The thread continues because ATS sent a message to thousands of people that announced that each of them was in a class to which many did not belong.  Chris Wolf has already suggested alternative phrasing that would have mitigated, if not eliminated, the confusion.

Frankly, your responses come off as overly defensive, if not petulant.  If it's damn near impossible for you to determine who falls into the class of those who should be warned, then work to craft a message that does not cause people to worry who need not worry.

/rich

On Thu, Apr 23, 2009 at 8:16 PM, Brian Martinez <[log in to unmask]> wrote:
*sigh*

For the life of me, I cannot figure out why this thread is still going on. I have clearly explained the issue(s). It is what it is. Period.
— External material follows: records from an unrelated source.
(** * Verification of the Twitter v2 filtered-stream session

    A shallow embedding of package [stream] (the session life cycle:
    [Connect], [newStream], [Stop], [retry], [receive], [getMessage]) and
    of the goroutine / channel primitives it is written with, followed by
    the properties of the specification that were checked against it.

    Go code runs in two goroutines here: the caller of [Connect] and
    [Stop], and the background goroutine started by [newStream].  Each
    goroutine is a program over the primitive operations below; the
    operations act on one shared world, and a goroutine takes one atomic
    step at a time. *)

From Stdlib Require Import ZArith Ascii String List Lia.
From Stdlib.Strings Require Import Byte.
From stdpp Require Import base list relations.

Local Open Scope string_scope.
Local Open Scope list_scope.
Local Open Scope Z_scope.

(** ** Data model *)

(** A Go [error] value, identified with its message. *)
Definition error := string.

(** [time.Duration] is a count of nanoseconds. *)
Definition Duration := Z.

(** [backoff.Stop] of github.com/cenkalti/backoff/v4: [const Stop time.Duration = -1]. *)
Definition backoff_Stop : Duration := -1.

(** Modelled from the spec: the declaration of [Tweet] is not in the
    sources at hand; the consumer in [main.go] reads its [ID] field. *)
Record Tweet := { ID : string }.

Record MatchingRule := { Id : string; Tag : string }.

(** [StreamData]; a nil pointer field is [None]. *)
Record StreamData := {
  data_Tweet : option Tweet;
  MatchingRules : list MatchingRule }.

Record StreamFilterParams := {
  Expansions : list string;
  MediaFields : list string;
  PlaceFields : list string;
  PollFields : list string;
  TweetFields : list string;
  UserFields : list string }.

(** The part of [http.Request] that [createStreamRequest] touches.  A
    [*http.Request] is an [option Request], nil being [None]. *)
Record Request := {
  Method : string;
  URL : string;
  Header : list (string * string);
  RawQuery : string }.

(** Response bodies are identified by the order in which the transport
    opened them. *)
Definition BodyId := nat.

Record Response := { StatusCode : Z; Body : BodyId }.

(** What the transport answers to one request: [client.Do] fails, or
    there is a response with a status and a body that will deliver the
    given lines and then end. *)
Inductive RoundTrip :=
| TransportError (e : error)
| Reply (status : Z) (lines : list (list byte)).

(** An [*http.Client], as far as this package sees it: the answer to the
    k-th request. *)
Definition Client := nat -> RoundTrip.

(** A response body on the network side. *)
Record Conn := { pending : list (list byte); closed : bool }.

(** The unbuffered channel [Messages]: whether it was closed, and what
    the consumer has received from it so far, oldest first.  A nil
    [*StreamData] is [None]. *)
Record Chan := { ch_closed : bool; received : list (option StreamData) }.

(** [Stream].  [done] is a [chan struct{}] on which nothing is ever sent,
    so its state is whether it was closed; [group] is the counter of the
    [sync.WaitGroup]. *)
Record Stream := {
  client : Client;
  Messages : Chan;
  done_closed : bool;
  group : Z;
  body : option BodyId }.

(** The shared world: the session object, the bodies opened so far, the
    number of requests issued, the waits slept so far (oldest first) and
    whether a consumer is receiving from [Messages]. *)
Record World := {
  stream : Stream;
  net : list Conn;
  requests : nat;
  slept : list Duration;
  receiving : bool }.

Definition with_stream (f : Stream -> Stream) (w : World) : World :=
  {| stream := f (stream w); net := net w; requests := requests w;
     slept := slept w; receiving := receiving w |}.

Definition with_net (f : list Conn -> list Conn) (w : World) : World :=
  {| stream := stream w; net := f (net w); requests := requests w;
     slept := slept w; receiving := receiving w |}.

Definition set_Messages (c : Chan) (s : Stream) : Stream :=
  {| client := client s; Messages := c; done_closed := done_closed s;
     group := group s; body := body s |}.

Definition set_done_closed (s : Stream) : Stream :=
  {| client := client s; Messages := Messages s; done_closed := true;
     group := group s; body := body s |}.

Definition set_group (n : Z) (s : Stream) : Stream :=
  {| client := client s; Messages := Messages s; done_closed := done_closed s;
     group := n; body := body s |}.

Definition set_body (b : option BodyId) (s : Stream) : Stream :=
  {| client := client s; Messages := Messages s; done_closed := done_closed s;
     group := group s; body := b |}.

Definition issued (w : World) : World :=
  {| stream := stream w; net := net w; requests := S (requests w);
     slept := slept w; receiving := receiving w |}.

Definition close_conn (c : Conn) : Conn :=
  {| pending := pending c; closed := true |}.

Definition is_closed (w : World) (b : BodyId) : bool :=
  match net w !! b with
  | Some c => closed c
  | None => false
  end.

(** ** Primitive operations *)

(** The operations a goroutine of this package performs on the world,
    indexed by the type of what they return. *)
Inductive Op : Type -> Type :=
| PollDone : Op bool
    (* select { case <-s.done: true; default: false } *)
| CloseDone : Op unit
    (* close(s.done) *)
| Send (msg : option StreamData) : Op unit
    (* s.Messages <- msg *)
| CloseMessages : Op unit
    (* close(s.Messages) *)
| ClientDo (req : option Request) : Op (option Response * option error)
    (* s.client.Do(req) *)
| ReadNext (b : BodyId) : Op (list byte * option error)
    (* reader.readNext() *)
| BodyClose (b : BodyId) : Op unit
    (* Body.Close() *)
| StoreBody (b : BodyId) : Op unit
    (* s.body = resp.Body *)
| LoadBody : Op (option BodyId)
    (* s.body *)
| GroupDone : Op unit
    (* s.group.Done() *)
| GroupWait : Op unit
    (* s.group.Wait() *)
| SleepOrDone (d : Duration) : Op unit.
    (* sleepOrDone(d, s.done) *)

(** What performing an operation does: it returns a value and a new
    world, it cannot proceed yet, or it panics. *)
Inductive Effect (X : Type) :=
| Returns (x : X) (w : World)
| Blocks
| Panics (e : error).
Arguments Returns {X} x w.
Arguments Blocks {X}.
Arguments Panics {X} e.

Definition perform {X} (op : Op X) (w : World) : Effect X :=
  match op in Op X return Effect X with
  | PollDone => Returns (done_closed (stream w)) w
  | CloseDone =>
      if done_closed (stream w) then Panics "close of closed channel"
      else Returns tt (with_stream set_done_closed w)
  | Send msg =>
      let c := Messages (stream w) in
      if ch_closed c then Panics "send on closed channel"
      else if receiving w then
        Returns tt (with_stream (set_Messages
          {| ch_closed := false; received := received c ++ [msg] |}) w)
      else Blocks
  | CloseMessages =>
      let c := Messages (stream w) in
      if ch_closed c then Panics "close of closed channel"
      else Returns tt (with_stream (set_Messages
          {| ch_closed := true; received := received c |}) w)
  | ClientDo req =>
      let w' := issued w in
      match client (stream w) (requests w) with
      | TransportError e => Returns (None, Some e) w'
      | Reply status lines =>
          Returns (Some {| StatusCode := status; Body := length (net w) |}, None)
                  (with_net (fun n => n ++ [{| pending := lines; closed := false |}]) w')
      end
  | ReadNext b =>
      match net w !! b with
      | None => Returns ([], Some "read on unknown body") w
      | Some c =>
          if closed c then Returns ([], Some "read on closed body") w
          else match pending c with
               | [] => Returns ([], Some "EOF") w
               | line :: rest =>
                   Returns (line, None)
                     (with_net (fun n => <[b := {| pending := rest; closed := false |}]> n) w)
               end
      end
  | BodyClose b => Returns tt (with_net (alter close_conn b) w)
  | StoreBody b => Returns tt (with_stream (set_body (Some b)) w)
  | LoadBody => Returns (body (stream w)) w
  | GroupDone =>
      let n := group (stream w) - 1 in
      if n <? 0 then Panics "sync: negative WaitGroup counter"
      else Returns tt (with_stream (set_group n) w)
  | GroupWait =>
      if group (stream w) =? 0 then Returns tt w else Blocks
  | SleepOrDone d =>
      Returns tt {| stream := stream w; net := net w; requests := requests w;
                    slept := slept w ++ [d]; receiving := receiving w |}
  end.

(** ** Programs *)

(** A goroutine's code: it returns, panics, performs an operation and
    goes on with the answer, or runs a loop.  [Iter body s k] runs
    [body] from the loop state [s]; [inl s'] starts the next iteration
    and [inr x] leaves the loop for [k x]. *)
Inductive Prog : Type -> Type :=
| Ret {R} (r : R) : Prog R
| Throw {R} (e : error) : Prog R
| Vis {R X} (op : Op X) (k : X -> Prog R) : Prog R
| Iter {R S X} (body : S -> Prog (S + X)) (s : S) (k : X -> Prog R) : Prog R.

Fixpoint bind {R T} (p : Prog R) : (R -> Prog T) -> Prog T :=
  match p in Prog R return (R -> Prog T) -> Prog T with
  | Ret r => fun f => f r
  | Throw e => fun _ => Throw e
  | Vis op k => fun f => Vis op (fun x => bind (k x) f)
  | Iter body s k => fun f => Iter body s (fun x => bind (k x) f)
  end.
I cannot even begin to explain why it is not easy to have our mainframe (guffaw) sort through 9000+ files. I'd say it would be easier to explain in person, but that isn't even true.  Its almost more of "you'd have to manage this exact service, in this exact state" to understand.

However, it may have something to do with dreaming up 9000 unique cases to match and/or the amount of time in a day. In fact why I'm even responding to this while picking up my sister-in-law from CMU is beyond me too.

Can we be done with this now? Thank you.

./brm

Sent from my iPod

On Apr 23, 2009, at 7:06 PM, John Valenti <[log in to unmask]> wrote:

Brian,

(1) don't we have these little electronic gizmos (called "mainframes", err, "PCs") that are very good at cycling thru 9000 computer files?

(2) couldn't they be programmed to look for a blank mailfilter and not send the message to that person, without impacting our AUP.  Sort of like our spam and virus filters look at every bit of data flowing thru the system?

It seems like the message has made much more work for lots of little groups (dept IT people, help desk, smart users).
-John

On Apr 23, 2009, at 10:22 AM, Brian Martinez wrote:
.... We cannot open up ever single .mailfilter file for two reasons. First and foremost, because of the AUP, but also because it would be too daunting of a task. There are over 9,000 mailfilters in place and there are five of us working here right now.